▼▼▼
Lemma counted_agree c reports trs seq :
  (fun s => (AJRS_report_id s, AJRS_time s)) <$> seq = report_key <$> reports ->
  length trs = length seq -> leader_finishes c (zip trs seq) ->
  leader_counted c (zip trs seq) = helper_counted ∅ (zip reports trs).
Proof.
  revert reports trs. induction seq as [|s seq IH]; intros [|r reports] [|t trs] E Hl Hf;
    try done.
  rewrite !fmap_cons in E. injection E as E1 E2 E. cbn [zip zip_with] in *.
  inversion Hf as [|? ? Hf1 Hf2]; subst. rewrite leader_counted_cons, helper_counted_cons.
  f_equal; [|apply IH; [done|by injection Hl|done]].
  unfold leader_counted, helper_counted. cbn [omap list_omap]. rewrite lookup_empty.
  destruct (Transition_var t) as [inbound|f] eqn:Hv; [|done].
  destruct (Hf1 inbound eq_refl) as (msg & data & -> & ->).
  unfold report_key in *. by rewrite E1, E2.
Qed.
End Job.

(** ** Properties *)
Section Properties.
Context `{BP : BuildProfile} `{PC : PrioCodec} `{PA : PrioAgg} `{VO : !VdafOps}
  `{D : Digest}.
Context {PL : PrioAggLaws PA} {DL : DigestLaws D}.

(** The response of the Helper has one transition per report of the request, in the
    order of the request, and the span it commits holds each report that is neither
    rejected nor already processed once, in the bucket it belongs to, and no other
    report. *)
Theorem agg_job_resp_counts_once c status part reports span resp :
  len reports <= u64_max ->
  produce_agg_job_resp c status part reports = Ok (span, resp) ->
  Transition_report_id <$> AggregationJobResp_transitions resp
  = (fun r => ReportMetadata_id (Initialized_metadata r)) <$> reports /\
  exists items, span_represents span items /\ well_bucketed c part items /\
    item_key <$> items
    = helper_counted status (zip reports (AggregationJobResp_transitions resp)).
Proof.
  intros Hmax H. unfold produce_agg_job_resp in H.
  apply bind_Ok in H as ([span' trs] & H & [= <- <-]).
  destruct (finish_reports_spec _ _ _ _ _ [] _ _ span_represents_empty Hmax H)
    as (Hids & items & Hs & Hb & Hk & _).
  split; [done|]. exists items. by split_and!.
Qed.

Lemma consume_agg_job_resp_spec c tid state resp m span m' :
  len (DapAggregationJobState_seq state) <= u64_max ->
  consume_agg_job_resp c tid state resp m = (Ok span, m') ->
  Transition_report_id <$> AggregationJobResp_transitions resp
  = AJRS_report_id <$> DapAggregationJobState_seq state /\
  exists items, span_represents span items /\
    well_bucketed c (DapAggregationJobState_part_batch_sel state) items /\
    item_key <$> items
    = leader_counted c (zip (AggregationJobResp_transitions resp) (DapAggregationJobState_seq state)) /\
    Forall (leader_computed_from c (zip (AggregationJobResp_transitions resp)
                                      (DapAggregationJobState_seq state))) items.
Proof.
  intros Hmax H. unfold consume_agg_job_resp in H.
  destruct (N.eqb_spec (len (AggregationJobResp_transitions resp))
    (len (DapAggregationJobState_seq state))) as [El|]; [|done]. cbn [negb] in H.
  apply (consume_transitions_spec _ _ _ _ _ []) in H as (Hids & items & Hs & Hb & Hk & Hc).
  - split; [|exists items; by split_and!].
    apply zip_ids; [unfold len in El; lia|done].
  - apply span_represents_empty.
  - rewrite len_nil. unfold len in *. rewrite length_zip_with. lia.
Qed.

(** The Leader accepts a response only if its transitions are for the reports of the
    job, in the order of the job, and none is missing or added; otherwise it aborts
    and aggregates nothing. *)
Theorem agg_job_resp_matches_state c tid state resp m span m' :
  len (DapAggregationJobState_seq state) <= u64_max ->
  consume_agg_job_resp c tid state resp m = (Ok span, m') ->
  Transition_report_id <$> AggregationJobResp_transitions resp
  = AJRS_report_id <$> DapAggregationJobState_seq state /\
  exists items, span_represents span items /\
    well_bucketed c (DapAggregationJobState_part_batch_sel state) items /\
    item_key <$> items
    = leader_counted c (zip (AggregationJobResp_transitions resp) (DapAggregationJobState_seq state)).
Proof.
  intros Hmax H. destruct (consume_agg_job_resp_spec _ _ _ _ _ _ _ Hmax H)
    as (Hids & items & Hs & Hb & Hk & _).
  split; [done|]. exists items. by split_and!.
Qed.

(** C2: the Aggregators agree on the batch. When Leader and Helper run an aggregation job
    over the same reports, the Helper having processed none of them before, and the
    Leader can finish every report it is told to continue, then both commit, in every
    bucket, aggregate shares over the same reports: with equal report counts,
    intervals and checksums. *)
Theorem aggregators_agree c part tid state reports hspan resp m lspan m' :
  DapAggregationJobState_part_batch_sel state = part ->
  (fun s => (AJRS_report_id s, AJRS_time s)) <$> DapAggregationJobState_seq state
  = (fun r => (ReportMetadata_id (Initialized_metadata r),
               ReportMetadata_time (Initialized_metadata r))) <$> reports ->
  len reports <= u64_max ->
  produce_agg_job_resp c ∅ part reports = Ok (hspan, resp) ->
  consume_agg_job_resp c tid state resp m = (Ok lspan, m') ->
  leader_finishes c (zip (AggregationJobResp_transitions resp) (DapAggregationJobState_seq state)) ->
  forall b, entries_agree (lspan !! b) (hspan !! b).
Proof.
  intros <- E Hmax Hh Hl Hf b.
  assert (length (DapAggregationJobState_seq state) = length reports) as El.
  { apply (f_equal length) in E. by rewrite !length_fmap in E. }
  unfold produce_agg_job_resp in Hh. apply bind_Ok in Hh as ([span' trs] & Hh & [= <- <-]).
  destruct (finish_reports_spec _ _ _ _ _ [] _ _ span_represents_empty Hmax Hh)
    as (Hids & items & Hs & Hb & Hk & _).
  unfold consume_agg_job_resp in Hl. cbn [AggregationJobResp_transitions] in *.
  destruct (N.eqb_spec (len trs) (len (DapAggregationJobState_seq state))) as [Et|]; [|done].
  cbn [negb] in Hl.
  apply (consume_transitions_spec _ _ _ _ _ []) in Hl as (_ & litems & Hls & Hlb & Hlk & _).
  - eapply spans_agree; [exact Hls|exact Hs|]. eapply same_keys_same_items; [done|done|].
    cbn [app]. rewrite Hk, Hlk. apply counted_agree; [exact E|unfold len in Et; lia|done].
  - apply span_represents_empty.
  - rewrite len_nil. unfold len in *. rewrite length_zip_with. lia.
Qed.
End Properties.

Section Duplicates.
Context `{BP : BuildProfile} `{PC : PrioCodec} `{PA : PrioAgg} `{VO : !VdafOps}.

Lemma consume_prep_inits_NoDup decrypter i tid c processed inits l :
  consume_prep_inits decrypter i tid c ReplayProtection_Enabled processed inits = Ok l ->
  let ids := (fun p => ReportMetadata_id (ReportShare_report_metadata (PrepareInit_report_share p)))
    <$> inits in
  NoDup ids /\ (forall id, id ∈ ids -> id ∉ processed) /\ length l = length inits.
Proof.
  revert processed l. induction inits as [|p inits IH]; intros processed l H ids;
    cbn [consume_prep_inits] in H.
  - injection H as <-. split_and!; [constructor|by intros id ?%not_elem_of_nil|done].
  - case_match eqn:Hin; [done|]. simpl in Hin. apply bool_decide_eq_false in Hin.
    apply bind_Ok in H as (s & _ & H). apply bind_Ok in H as (rest & H & [= <-]).
    apply IH in H as (Hnd & Hnot & Hlen). unfold ids. rewrite fmap_cons. split_and!.
    + constructor; [|done]. intros Hin'. apply Hnot in Hin'. set_solver.
    + intros id [->|Hid]%elem_of_cons; [done|]. apply Hnot in Hid. set_solver.
    + simpl. by rewrite Hlen.
Qed.

End Duplicates.

Section MoreProperties.
Context `{BP : BuildProfile} `{PC : PrioCodec} `{PA : PrioAgg} `{VO : !VdafOps}
  `{D : Digest} `{HC : HpkeCrypto}.
Context {L : PrioCodecLaws PC} {HL : HpkeCryptoLaws HC}.

(** The Helper aborts an aggregation job in which a report ID appears twice: whenever
    it goes on, the IDs of the request are pairwise distinct. *)
Theorem agg_job_req_no_duplicates decrypter i tid c req l :
  consume_agg_job_req c decrypter i tid req ReplayProtection_Enabled = Ok l ->
  NoDup ((fun p => ReportMetadata_id (ReportShare_report_metadata (PrepareInit_report_share p)))
    <$> AggregationJobInitReq_prep_inits req).
Proof.
  intros H. unfold consume_agg_job_req in H. apply bind_Ok in H as (consumed & H & _).
  by apply consume_prep_inits_NoDup in H as [H _].
Qed.

(** The framing of VDAF messages: the bytes around a message are accepted if and only
    if they are its type and its length, the Helper frames its prep message so that
    the Leader accepts it, and no input makes the decoder panic. *)
Theorem ping_pong_framing :
  (forall bytes t message, decode_ping_pong_framed bytes t = Ok message <->
     bytes = frame t message /\ len message <= u32_max) /\
  (forall bytes t, decode_ping_pong_framed bytes t <> Panic) /\
  (forall prep_msg, len prep_msg <= u32_max ->
     finish_payload prep_msg = Ok (frame PingPong_Finish prep_msg)).
Proof.
  split_and!.
  - intros bytes t message. split; [apply decode_ping_pong_Ok|].
    intros [-> Hle]. by apply decode_frame.
  - intros bytes t. apply decode_ping_pong_no_panic.
  - intros prep_msg Hle. unfold finish_payload. apply map_err_Ok.
    exact (encode_bytes_writes W32 u32_max prep_msg eq_refl Hle
      [byte_of_N (PingPongMessageType_as_u8 PingPong_Finish)]).
Qed.

(** The Collector recovers the Aggregators' aggregate shares: decrypting what the
    Leader and the Helper encrypted for the same task, batch and parameter gives the
    encodings of their aggregate shares, in that order, to the VDAF. *)
Theorem collector_recovers_shares c seed0 seed1 collector tid batch_sel agg_param
    share0 share1 d0 d1 e0 e1 version n ct0 ct1 :
  receiver_ok collector ->
  DapAggregateShare_data share0 = Some d0 -> DapAggregateShare_data share1 = Some d1 ->
  get_encoded VdafAggregateShare_encode d0 = Ok e0 ->
  get_encoded VdafAggregateShare_encode d1 = Ok e1 ->
  produce_leader_encrypted_agg_share seed0 c (HpkeReceiverConfig_config collector) tid batch_sel
    agg_param share0 version = Ok ct0 ->
  produce_helper_encrypted_agg_share seed1 c (HpkeReceiverConfig_config collector) tid batch_sel
    agg_param share1 version = Ok ct1 ->
  consume_encrypted_agg_shares (DapTaskConfig_vdaf c) (receiver_decrypter collector) tid batch_sel
    n agg_param [ct0; ct1] version
  = map_err (fun _ => fatal_logged "failed to unshard agg_shares")
      (vdaf_unshard (DapTaskConfig_vdaf c) n [e0; e1]).
Proof.
  intros Hr Hd0 Hd1 He0 He1 H0 H1.
  unfold produce_leader_encrypted_agg_share, produce_helper_encrypted_agg_share,
    produce_encrypted_agg_share in *. rewrite Hd0 in H0. rewrite Hd1 in H1.
  cbn [ok_or mbind res_bind] in *. rewrite He0 in H0. rewrite He1 in H1.
  cbn [map_err mbind res_bind] in *.
  apply bind_Ok in H0 as (aad & Haad & H0). rewrite Haad in H1. cbn [mbind res_bind] in H1.
  unfold consume_encrypted_agg_shares. simpl negb. cbn match. rewrite Haad.
  cbn [mbind res_bind decrypt_agg_shares]. unfold receiver_decrypter.
  change (0 =? 0) with true. change (0 + 1 =? 0) with false. cbn match.
  rewrite (decrypt_encrypt _ _ _ _ _ _ Hr H0). cbn [mbind res_bind].
  rewrite (decrypt_encrypt _ _ _ _ _ _ Hr H1). done.
Qed.
End MoreProperties.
▲▲▲
In the listing above, find the line containing "change (0 =?"; that line and every line after it, through the last, are to be retyped exactly.

■ **Result of the task**:
  change (0 =? 0) with true. change (0 + 1 =? 0) with false. cbn match.
  rewrite (decrypt_encrypt _ _ _ _ _ _ Hr H0). cbn [mbind res_bind].
  rewrite (decrypt_encrypt _ _ _ _ _ _ Hr H1). done.
Qed.
End MoreProperties.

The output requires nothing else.